The culmination of the affects is anti-Americanism. Everything is derived from this, right and left: the strange transfiguration of Russia, the longing for the homeliness of the orderly world, also the stuffiness and mustiness that accompanies the all too homely. For the sake of completeness, it should be mentioned that it is not far from anti-Americanism to anti-Semitism.

There’s a reason the Greens have been the least caught off guard of any party. They have never had any illusions about the nature of an authoritarian regime like Russia. There is a remarkable video from the election campaign in which Annalena Baerbock addresses Germany’s dependence on Russian gas. You can see that Scholz and Laschet don’t even know what she’s talking about at the moment.

Foreign policy has always been the best thing about the Greens, I agree with my friend Gafron on that. Even in GDR times, they were the only ones who regularly dropped by the civil rights activists when they visited the other part of Germany. Unlike many representatives of the SPD or the Union, they did not allow themselves to be deterred by threats or flattery.

Gafron hasn’t forgotten that. He was in jail in the GDR for attempting to escape from the republic. As soon as he was released, he immediately tried it again, in the trunk of a converted R4. This time he was successful. Anyone who has ever really had to fight for their freedom is forever impregnated against any form of collectivism. That’s why he always kept his distance from the AfD and its people, even if he was able to agree with some of the criticism made by the AfD.

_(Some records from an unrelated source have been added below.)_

(** C5, amended: among the requests a collection makes to the cache,
    [allow_macros] is false exactly for the [.gitattributes] of a
    directory other than the work-tree root (in a repository without
    work directory: of every walked directory).  It is true for the
    system file, the configured file, the [$GIT_DIR/info] file and
    for every source of the root [.gitattributes]: the working-tree
    file, the index blob and the commit blob alike, the index and HEAD
    blobs preloaded by the setup included. *)
Theorem collect_attr_files_macro_trust (repo : git_repository)
    (attr_session : option git_attr_session) (flags : Z)
    (path : option string) (files : list git_attr_file) (s : state) :
  exists calls,
    requests (snd (collect_attr_files repo attr_session flags path files s))
      = requests s ++ calls /\
    Forall (fun req =>
              req_allow_macros req =
                negb (nested_source (git_repository_workdir repo)
                        (req_source req))) calls.
Proof. apply (collect_attr_files_logs repo attr_session flags path files s). Qed.

End TrustCollect.

Module ScenarioTrust.
Import Scenario.

(** C5, as stated, fails: collecting for src/x.bin parses the index
    blob of the root [.gitattributes] with macros allowed, both in the
    preload of the setup and at the root of the walk. *)
Lemma index_blob_parsed_with_macros :
  let log := requests (snd (collect_attr_files work_repo None 0
                              (Some "src/x.bin"%string) [] s0)) in
  In (source GIT_ATTR_FILE_SOURCE_INDEX None GIT_ATTR_FILE, true)
     (map (fun req => (req_source req, req_allow_macros req)) log) /\
  In (source GIT_ATTR_FILE_SOURCE_INDEX (Some "/repo/"%string) GIT_ATTR_FILE,
      true)
     (map (fun req => (req_source req, req_allow_macros req)) log) /\
  ~ Forall (fun req =>
              src_type (req_source req) = GIT_ATTR_FILE_SOURCE_INDEX ->
              req_allow_macros req = false) log.
Proof.
  vm_compute. split; [| split].
  - do 3 right. left. reflexivity.
  - do 8 right. left. reflexivity.
  - intros Hall. do 3 (apply Forall_cons_1 in Hall as [_ Hall]).
    apply Forall_cons_1 in Hall as [Habs _].
    specialize (Habs eq_refl). discriminate.
Qed.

I don’t believe in feminist foreign policy. Everything I read about it was pretty much nonsense. But I believe that a nation’s level of civilization is measured by how it treats minorities. All you have to do is superimpose the map of the countries where gays are persecuted and you know pretty much exactly where you, as a freedom-loving person, want to live and where you don’t. Wherever there are people at the top who feel threatened when people live differently from them, things quickly become very cramped and very ugly.

By the way, the article about Baerbock is the last article that you will find in Gafron’s “Tichy’s Insight”. A publication that wants to protect its readers from opinions they don’t share cannot be a home for someone like him.

The readers love him or hate him, Jan Fleischhauer is indifferent to the least. You only have to look at the comments on his columns to get an idea of ​​how much people are moved by what he writes. He was at SPIEGEL for 30 years, and at the beginning of August 2019 he switched to FOCUS as a columnist.

Fleischhauer himself sees his task as giving voice to a world view that he believes is underrepresented in the German media. So when in doubt, against the herd instinct, commonplaces and stereotypes. His texts are always amusing – perhaps it is this fact that provokes his opponents the most.